Introduction:
Xeroderma pigmentosum (XP) is an autosomal recessive photosensitive
disease that is associated with development of skin cancers in
sun-exposed areas [1]. The first report on XP as a serious
photosensitivity disease with dyschromia was published at the end of the
19th century by Kaposi et al. [2,3]. Photosensitivity in patients
with XP is attributed to failure to repair ultraviolet (UV)-induced DNA
lesions by nucleotide excision repair or translation synthesis.

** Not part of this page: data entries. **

Lemma corners_app (pre post : marginal) choice :
  In choice (corners (pre ++ post)) <->
  exists c1 c2, choice = c1 ++ c2 /\ In c1 (corners pre)
                /\ In c2 (corners post).
Proof.
  unfold corners, values. rewrite !map_app. split.
  - intros H. apply In_product in H. apply Forall2_app_inv_r in H.
    destruct H as (c1 & c2 & H1 & H2 & ->). exists c1, c2.
    split; [reflexivity|]. split; apply In_product; assumption.
  - intros (c1 & c2 & -> & H1 & H2). apply In_product.
    apply Forall2_app; apply In_product; assumption.
Qed.

Lemma corners_cons s l u (post : marginal) choice :
  In choice (corners ((s, (l, u)) :: post)) <->
  exists c c2, choice = c :: c2 /\ (c = l \/ c = u) /\ In c2 (corners post).
Proof.
  unfold corners. simpl. rewrite in_app_iff, !in_app_iff. split.
  - intros [H|[H|[]]]; apply in_map_iff in H; destruct H as [c2 [<- H]];
      [exists l, c2 | exists u, c2]; auto.
  - intros (c & c2 & -> & [-> | ->] & H); [left | right; left];
      apply in_map; exact H.
Qed.

Lemma all_low_corner pm : In (all_low pm) (corners pm).
Proof.
  induction pm as [|[s [l u]] pm IH].
  - left. reflexivity.
  - apply corners_cons. exists l, (all_low pm). auto.
Qed.

Lemma all_high_corner pm : In (all_high pm) (corners pm).
Proof.
  induction pm as [|[s [l u]] pm IH].
  - left. reflexivity.
  - apply corners_cons. exists u, (all_high pm). auto.
Qed.

Lemma corner_length' pm choice :
  In choice (corners pm) -> List.length choice = List.length pm.
Proof. apply corner_length. Qed.

Lemma widens_entry_keys e e' : widens_entry e e' -> keys e = keys e'.
Proof.
  unfold keys. induction 1 as [|x x' e e' (Hk & _) H IH]; simpl;
    [reflexivity|].
  f_equal; [exact Hk | exact IH].
Qed.

(** Every corner lies between the all-low corner and the all-high corner
    of a wider marginal. *)
Lemma corner_sum_between (pm pm' : marginal) choice :
  widens_entry pm pm' -> valid_entry pm -> valid_entry pm' ->
  In choice (corners pm) ->
  0 <= sumQ (all_low pm') /\ sumQ (all_low pm') <= sumQ choice
  /\ sumQ choice <= sumQ (all_high pm').
Proof.
  intros Hw. revert choice.
  induction Hw as [|[s [l u]] [s' [l' u']] pm pm' (Hs & Hl & Hu) Hw IH];
    intros choice Hv Hv' Hc.
  - destruct Hc as [<-|[]]. simpl. repeat split; apply Qle_refl.
  - simpl in Hs, Hl, Hu. apply corners_cons in Hc.
    destruct Hc as (c & c2 & -> & Hcc & Hc2).
    destruct (Hv s (l, u) (or_introl eq_refl)) as (A0 & A1 & A2).
    destruct (Hv' s' (l', u') (or_introl eq_refl)) as (B0 & B1 & B2).
    simpl in A0, A1, A2, B0, B1, B2.
    destruct (IH c2) as (I0 & I1 & I2); auto.
    { intros s0 iv H. apply (Hv s0 iv). right. exact H. }
    { intros s0 iv H. apply (Hv' s0 iv). right. exact H. }
    simpl. destruct Hcc as [-> | ->]; repeat split; lra.
Qed.

Lemma widens_entry_split (pm pm' : marginal) s :
  widens_entry pm pm' -> In s (keys pm) ->
  exists pre l u post pre' l' u' post',
    pm = pre ++ (s, (l, u)) :: post /\
    pm' = pre' ++ (s, (l', u')) :: post' /\
    ~ In s (keys pre) /\
    widens_entry pre pre' /\ widens_entry post post' /\
    l' <= l /\ u <= u'.
Proof.
  induction 1 as [|[s0 [l u]] [s0' [l' u']] pm pm' (Hs & Hl & Hu) Hw IH];
    intros Hin; [destruct Hin|].
  simpl in Hs, Hl, Hu. subst s0'.
  destruct (string_dec s0 s) as [->|Hne].
  - exists [], l, u, pm, [], l', u', pm'. simpl.
    repeat split; auto. constructor.
  - destruct Hin as [Hin|Hin]; [contradiction|].
    destruct (IH Hin)
      as (pre & l1 & u1 & post & pre' & l1' & u1' & post' &
          -> & -> & Hn & Hpre & Hpost & Hl1 & Hu1).
    exists ((s0, (l, u)) :: pre), l1, u1, post,
           ((s0, (l', u')) :: pre'), l1', u1', post'.
    repeat split; auto.
    + intros [H|H]; [contradiction | apply Hn; exact H].
    + constructor; [simpl; auto | exact Hpre].
Qed.

Lemma valid_entry_app (pre post : marginal) :
  valid_entry (pre ++ post) -> valid_entry pre /\ valid_entry post.
Proof.
  intros H. split; intros s iv Hin; apply (H s iv); apply in_or_app; auto.
Qed.

Lemma valid_entry_tail x (post : marginal) :
  valid_entry (x :: post) -> valid_entry post.
Proof. intros H s iv Hin. apply (H s iv). right. exact Hin. Qed.

Lemma extreme_of_corner (pm : marginal) choice :
  In choice (corners pm) ->
  In (norm_pure (combine (keys pm) choice)) (extremes_pure pm).
Proof.
  intros H. unfold extremes_pure.
  apply (in_map (fun choice => norm_pure (combine (keys pm) choice))).
  exact H.
Qed.

(** The weight an extreme point gives the state at which the marginal is
    split. *)
Lemma extreme_weight_at (pre post : marginal) s l u c1 c c2 t :
  ~ In s (keys pre) -> In c1 (corners pre) -> In c2 (corners post) ->
  t == c + (sumQ c1 + sumQ c2) ->
  weight (norm_pure (combine (keys (pre ++ (s, (l, u)) :: post))
                             (c1 ++ c :: c2))) s
  == norm_val c t.
Proof.
  intros Hn H1 H2 Ht.
  assert (L1 : List.length (keys pre) = List.length c1).
  { unfold keys. rewrite length_map. symmetry. apply corner_length'. exact H1. }
  assert (L2 : List.length (keys post) = List.length c2).
  { unfold keys. rewrite length_map. symmetry. apply corner_length'. exact H2. }
  assert (Ek : keys (pre ++ (s, (l, u)) :: post) = keys pre ++ s :: keys post).
  { unfold keys. rewrite map_app. reflexivity. }
  rewrite weight_norm_pure, Ek.
  rewrite weight_combine_at by assumption.
  rewrite values_combine.
  - apply norm_val_compat. rewrite py_sum_sumQ, sumQ_app. simpl.
    rewrite Ht. ring.
  - rewrite !length_app. simpl. lia.
Qed.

In 1968,
Cleaver observed that cells in patients with XP were abnormal in terms
of their ability to repair DNA damage caused by UV light [4]. To
date, eight genes, namely, XPA, XPB (ERCC3), XPC, XPD (ERCC2), XPE
(DDB2), XPF (ERCC4), XPG (ERCC5), and XPV (POLH), have been implicated
in XP. Accordingly, XP is classified into eight subtypes, from XP-A to
XP-G and XP-V, each of which has characteristic clinical symptoms
[5].
The prevalence of XP is low in Western Europe, with an incidence of 2-3
per million live births [6]. In Japan, on the other hand, the
incidence of XP is 1 per 22,000 live births; 55% of affected
individuals with XP-A, and there are about 1 million carriers of the XPA
founder mutation [7, 8, 9]. In 2015, the Japanese Ministry of
Health, Labor and Welfare classified XP as an intractable disease that
is eligible for government support [9]. It is known that patients
with XP have a 2,000-fold increased incidence of melanoma and a
10,000-fold increased incidence of non-melanoma skin cancer [1]. The
recommendations for management of carcinogenic risk in patients with XP
are (i) as follows: early diagnosis; (ii) lifelong protection from UV
radiation, including avoidance of unnecessary UV exposure, wearing
UV-blocking clothing, and use of topical sunscreens; and (iii) surgical
resection of skin cancers [5, 9]. However, there is still no
curative treatment for XP and no consensus has been reached regarding
standard treatment for unresectable XP lesions. There have been several
reports suggesting that immune checkpoint inhibitor (ICI) therapy has
the potential to improve survival outcomes in patients with
difficult-to-treat XP.
In this report, we describe our experience using ICI to treat a patient
with XP and multiple systemic metastases of carcinoma.